:: Exercise requirements ::
In the material below, find each line with the string "then" and copy it.

>>

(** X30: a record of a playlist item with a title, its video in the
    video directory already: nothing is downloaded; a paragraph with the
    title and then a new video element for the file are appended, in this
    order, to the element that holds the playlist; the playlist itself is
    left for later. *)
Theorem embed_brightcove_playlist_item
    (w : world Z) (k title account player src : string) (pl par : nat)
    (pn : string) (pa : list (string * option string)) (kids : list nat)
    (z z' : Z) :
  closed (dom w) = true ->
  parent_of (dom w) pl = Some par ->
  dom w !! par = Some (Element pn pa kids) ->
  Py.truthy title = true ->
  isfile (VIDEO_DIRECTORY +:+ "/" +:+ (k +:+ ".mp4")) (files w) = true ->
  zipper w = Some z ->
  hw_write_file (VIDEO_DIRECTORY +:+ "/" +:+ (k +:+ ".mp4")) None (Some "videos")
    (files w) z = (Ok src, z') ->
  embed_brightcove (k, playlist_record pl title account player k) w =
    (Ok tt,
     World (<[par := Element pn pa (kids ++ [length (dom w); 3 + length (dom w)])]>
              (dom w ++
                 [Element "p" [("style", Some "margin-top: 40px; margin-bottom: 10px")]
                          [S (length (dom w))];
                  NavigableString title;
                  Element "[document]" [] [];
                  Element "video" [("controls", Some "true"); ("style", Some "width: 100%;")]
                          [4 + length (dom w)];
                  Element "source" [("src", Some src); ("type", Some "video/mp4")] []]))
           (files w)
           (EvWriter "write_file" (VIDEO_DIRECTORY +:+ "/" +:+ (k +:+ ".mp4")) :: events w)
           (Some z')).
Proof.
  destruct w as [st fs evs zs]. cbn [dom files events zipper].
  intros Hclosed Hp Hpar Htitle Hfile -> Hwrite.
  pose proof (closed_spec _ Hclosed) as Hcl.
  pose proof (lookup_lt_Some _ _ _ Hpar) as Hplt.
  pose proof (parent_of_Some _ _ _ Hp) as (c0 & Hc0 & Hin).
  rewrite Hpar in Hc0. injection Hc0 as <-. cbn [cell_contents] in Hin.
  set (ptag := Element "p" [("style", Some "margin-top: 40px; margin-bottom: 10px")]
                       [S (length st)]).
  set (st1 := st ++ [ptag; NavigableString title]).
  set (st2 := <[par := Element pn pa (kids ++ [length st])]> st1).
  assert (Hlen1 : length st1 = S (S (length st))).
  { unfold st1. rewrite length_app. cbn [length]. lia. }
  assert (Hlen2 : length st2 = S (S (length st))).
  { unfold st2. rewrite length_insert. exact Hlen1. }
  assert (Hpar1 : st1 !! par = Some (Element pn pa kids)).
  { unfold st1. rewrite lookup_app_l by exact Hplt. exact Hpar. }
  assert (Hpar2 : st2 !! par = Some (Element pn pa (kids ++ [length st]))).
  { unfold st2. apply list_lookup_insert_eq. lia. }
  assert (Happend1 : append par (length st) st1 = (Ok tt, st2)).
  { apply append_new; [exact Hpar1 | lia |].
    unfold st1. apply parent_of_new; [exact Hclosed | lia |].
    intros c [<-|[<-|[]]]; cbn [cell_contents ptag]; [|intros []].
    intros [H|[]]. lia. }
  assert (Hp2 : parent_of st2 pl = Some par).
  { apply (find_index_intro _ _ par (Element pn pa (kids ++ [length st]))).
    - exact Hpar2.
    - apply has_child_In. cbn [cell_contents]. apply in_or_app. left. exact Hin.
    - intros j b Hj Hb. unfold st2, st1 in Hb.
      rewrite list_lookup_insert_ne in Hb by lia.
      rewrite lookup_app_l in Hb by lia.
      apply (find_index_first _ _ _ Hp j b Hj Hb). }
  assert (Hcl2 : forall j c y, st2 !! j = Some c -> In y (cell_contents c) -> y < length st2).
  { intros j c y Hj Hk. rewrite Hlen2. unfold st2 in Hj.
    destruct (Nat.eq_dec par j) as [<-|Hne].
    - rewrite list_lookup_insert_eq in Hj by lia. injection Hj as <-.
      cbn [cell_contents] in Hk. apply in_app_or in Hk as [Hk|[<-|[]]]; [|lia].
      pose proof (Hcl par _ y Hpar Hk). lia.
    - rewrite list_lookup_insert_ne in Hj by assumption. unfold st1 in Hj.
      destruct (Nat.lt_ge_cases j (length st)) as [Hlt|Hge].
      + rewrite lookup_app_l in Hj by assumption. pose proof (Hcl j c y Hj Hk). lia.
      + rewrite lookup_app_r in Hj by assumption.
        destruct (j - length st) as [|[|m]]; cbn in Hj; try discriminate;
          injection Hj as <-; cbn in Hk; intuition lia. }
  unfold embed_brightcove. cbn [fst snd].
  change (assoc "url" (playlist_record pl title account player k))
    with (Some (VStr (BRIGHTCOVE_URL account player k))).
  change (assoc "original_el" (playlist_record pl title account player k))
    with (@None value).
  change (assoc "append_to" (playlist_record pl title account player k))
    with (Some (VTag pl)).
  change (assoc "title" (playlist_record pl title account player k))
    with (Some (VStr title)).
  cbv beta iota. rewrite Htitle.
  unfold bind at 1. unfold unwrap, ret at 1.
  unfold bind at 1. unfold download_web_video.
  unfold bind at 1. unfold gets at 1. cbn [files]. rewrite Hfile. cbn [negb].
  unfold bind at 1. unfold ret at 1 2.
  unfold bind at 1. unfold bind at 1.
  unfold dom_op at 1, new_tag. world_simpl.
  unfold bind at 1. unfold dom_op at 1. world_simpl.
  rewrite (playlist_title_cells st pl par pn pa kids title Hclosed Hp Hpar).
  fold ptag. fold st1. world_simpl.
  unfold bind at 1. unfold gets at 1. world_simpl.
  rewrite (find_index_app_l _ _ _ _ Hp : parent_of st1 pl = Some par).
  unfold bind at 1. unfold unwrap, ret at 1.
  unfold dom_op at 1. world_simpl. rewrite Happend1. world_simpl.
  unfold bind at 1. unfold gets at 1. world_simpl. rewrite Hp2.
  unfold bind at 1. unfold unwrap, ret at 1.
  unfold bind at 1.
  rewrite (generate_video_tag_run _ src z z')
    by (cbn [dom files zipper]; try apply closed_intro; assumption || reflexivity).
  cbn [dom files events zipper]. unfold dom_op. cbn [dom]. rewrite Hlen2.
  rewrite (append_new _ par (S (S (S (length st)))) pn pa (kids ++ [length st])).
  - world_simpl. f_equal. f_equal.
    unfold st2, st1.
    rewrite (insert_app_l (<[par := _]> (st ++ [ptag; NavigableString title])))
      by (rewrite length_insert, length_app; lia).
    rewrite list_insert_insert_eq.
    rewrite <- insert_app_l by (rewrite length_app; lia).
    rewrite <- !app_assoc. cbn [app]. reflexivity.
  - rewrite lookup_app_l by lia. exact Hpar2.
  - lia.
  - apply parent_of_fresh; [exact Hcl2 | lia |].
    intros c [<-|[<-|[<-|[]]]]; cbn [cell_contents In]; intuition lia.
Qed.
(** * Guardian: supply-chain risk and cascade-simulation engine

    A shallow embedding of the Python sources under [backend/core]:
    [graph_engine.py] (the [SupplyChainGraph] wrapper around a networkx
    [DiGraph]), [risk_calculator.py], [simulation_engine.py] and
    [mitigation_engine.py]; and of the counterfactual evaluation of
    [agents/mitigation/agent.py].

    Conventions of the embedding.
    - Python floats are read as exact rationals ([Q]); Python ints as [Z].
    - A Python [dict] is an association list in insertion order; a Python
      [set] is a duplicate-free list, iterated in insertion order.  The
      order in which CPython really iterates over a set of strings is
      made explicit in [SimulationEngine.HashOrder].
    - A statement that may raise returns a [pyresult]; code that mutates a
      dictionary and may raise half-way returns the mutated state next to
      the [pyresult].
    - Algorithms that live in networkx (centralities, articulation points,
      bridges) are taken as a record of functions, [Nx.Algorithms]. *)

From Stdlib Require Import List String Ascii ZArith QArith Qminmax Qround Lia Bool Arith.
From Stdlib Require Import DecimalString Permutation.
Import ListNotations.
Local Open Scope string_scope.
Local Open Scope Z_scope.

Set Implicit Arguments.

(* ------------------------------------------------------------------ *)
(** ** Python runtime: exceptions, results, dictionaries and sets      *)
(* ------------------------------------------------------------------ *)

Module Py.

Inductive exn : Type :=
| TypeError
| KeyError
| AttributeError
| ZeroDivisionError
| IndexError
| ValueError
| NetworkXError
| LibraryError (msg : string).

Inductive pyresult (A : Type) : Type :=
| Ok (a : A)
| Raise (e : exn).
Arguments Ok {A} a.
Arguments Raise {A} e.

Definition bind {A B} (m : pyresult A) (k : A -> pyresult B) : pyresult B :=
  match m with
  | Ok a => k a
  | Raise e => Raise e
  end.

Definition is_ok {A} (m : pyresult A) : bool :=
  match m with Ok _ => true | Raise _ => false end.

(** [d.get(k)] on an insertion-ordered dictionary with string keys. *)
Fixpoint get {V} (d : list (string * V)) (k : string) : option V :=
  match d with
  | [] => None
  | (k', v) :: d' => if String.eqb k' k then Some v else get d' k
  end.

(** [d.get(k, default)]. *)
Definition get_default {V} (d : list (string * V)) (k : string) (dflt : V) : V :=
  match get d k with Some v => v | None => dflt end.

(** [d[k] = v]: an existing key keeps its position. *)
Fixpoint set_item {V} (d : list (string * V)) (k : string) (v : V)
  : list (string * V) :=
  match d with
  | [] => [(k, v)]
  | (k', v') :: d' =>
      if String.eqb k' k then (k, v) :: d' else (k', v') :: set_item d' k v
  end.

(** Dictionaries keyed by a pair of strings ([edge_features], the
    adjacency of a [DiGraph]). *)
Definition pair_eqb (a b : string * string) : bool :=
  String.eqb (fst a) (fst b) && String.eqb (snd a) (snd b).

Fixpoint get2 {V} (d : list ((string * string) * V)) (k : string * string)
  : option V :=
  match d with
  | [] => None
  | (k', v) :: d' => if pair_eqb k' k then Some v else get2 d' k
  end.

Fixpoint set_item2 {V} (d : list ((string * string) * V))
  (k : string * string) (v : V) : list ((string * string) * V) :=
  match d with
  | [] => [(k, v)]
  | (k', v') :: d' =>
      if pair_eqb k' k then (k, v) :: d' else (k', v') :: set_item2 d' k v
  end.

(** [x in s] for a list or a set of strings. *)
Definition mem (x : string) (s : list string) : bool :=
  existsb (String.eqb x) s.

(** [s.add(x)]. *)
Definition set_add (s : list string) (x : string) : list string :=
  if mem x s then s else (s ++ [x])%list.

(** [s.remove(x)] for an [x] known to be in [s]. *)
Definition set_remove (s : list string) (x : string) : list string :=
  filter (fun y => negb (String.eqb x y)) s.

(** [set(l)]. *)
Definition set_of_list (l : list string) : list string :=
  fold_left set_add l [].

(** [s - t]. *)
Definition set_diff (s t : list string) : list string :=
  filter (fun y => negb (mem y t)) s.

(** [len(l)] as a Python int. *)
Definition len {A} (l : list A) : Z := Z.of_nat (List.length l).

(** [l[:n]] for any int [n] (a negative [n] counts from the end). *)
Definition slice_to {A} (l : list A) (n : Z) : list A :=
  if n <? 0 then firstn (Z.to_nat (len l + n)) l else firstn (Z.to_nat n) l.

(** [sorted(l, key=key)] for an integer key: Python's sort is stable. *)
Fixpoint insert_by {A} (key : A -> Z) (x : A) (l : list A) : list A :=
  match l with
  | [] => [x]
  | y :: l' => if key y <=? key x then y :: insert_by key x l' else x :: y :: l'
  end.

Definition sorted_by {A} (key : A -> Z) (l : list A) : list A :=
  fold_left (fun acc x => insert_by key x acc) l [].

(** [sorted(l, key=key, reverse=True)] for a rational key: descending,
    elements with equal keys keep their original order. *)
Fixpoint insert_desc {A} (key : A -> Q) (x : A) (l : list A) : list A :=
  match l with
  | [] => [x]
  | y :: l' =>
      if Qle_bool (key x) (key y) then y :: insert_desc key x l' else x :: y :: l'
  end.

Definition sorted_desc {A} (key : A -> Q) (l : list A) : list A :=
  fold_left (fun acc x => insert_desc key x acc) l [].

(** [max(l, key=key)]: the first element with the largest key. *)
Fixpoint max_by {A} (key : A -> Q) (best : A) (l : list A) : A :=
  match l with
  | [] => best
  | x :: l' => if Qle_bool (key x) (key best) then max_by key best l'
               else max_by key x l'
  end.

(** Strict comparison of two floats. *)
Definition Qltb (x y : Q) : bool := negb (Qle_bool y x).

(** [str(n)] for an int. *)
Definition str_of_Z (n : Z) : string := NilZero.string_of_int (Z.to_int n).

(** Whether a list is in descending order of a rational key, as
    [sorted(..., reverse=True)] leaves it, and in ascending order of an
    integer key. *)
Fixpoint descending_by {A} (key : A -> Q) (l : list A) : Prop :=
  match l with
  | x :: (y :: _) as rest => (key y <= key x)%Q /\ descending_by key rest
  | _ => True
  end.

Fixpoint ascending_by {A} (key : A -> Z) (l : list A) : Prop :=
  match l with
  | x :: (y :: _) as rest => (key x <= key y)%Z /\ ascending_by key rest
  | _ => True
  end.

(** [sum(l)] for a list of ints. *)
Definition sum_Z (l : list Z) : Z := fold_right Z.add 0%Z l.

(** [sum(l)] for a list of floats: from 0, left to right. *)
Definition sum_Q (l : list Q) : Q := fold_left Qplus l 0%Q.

<<

:: Your solution ::
    title and then a new video element for the file are appended, in this
  | (k', v) :: d' => if String.eqb k' k then Some v else get d' k
      if String.eqb k' k then (k, v) :: d' else (k', v') :: set_item d' k v
  | (k', v) :: d' => if pair_eqb k' k then Some v else get2 d' k
      if pair_eqb k' k then (k, v) :: d' else (k', v') :: set_item2 d' k v
  if mem x s then s else (s ++ [x])%list.
  if n <? 0 then firstn (Z.to_nat (len l + n)) l else firstn (Z.to_nat n) l.
  | y :: l' => if key y <=? key x then y :: insert_by key x l' else x :: y :: l'
      if Qle_bool (key x) (key y) then y :: insert_desc key x l' else x :: y :: l'
  | x :: l' => if Qle_bool (key x) (key best) then max_by key best l'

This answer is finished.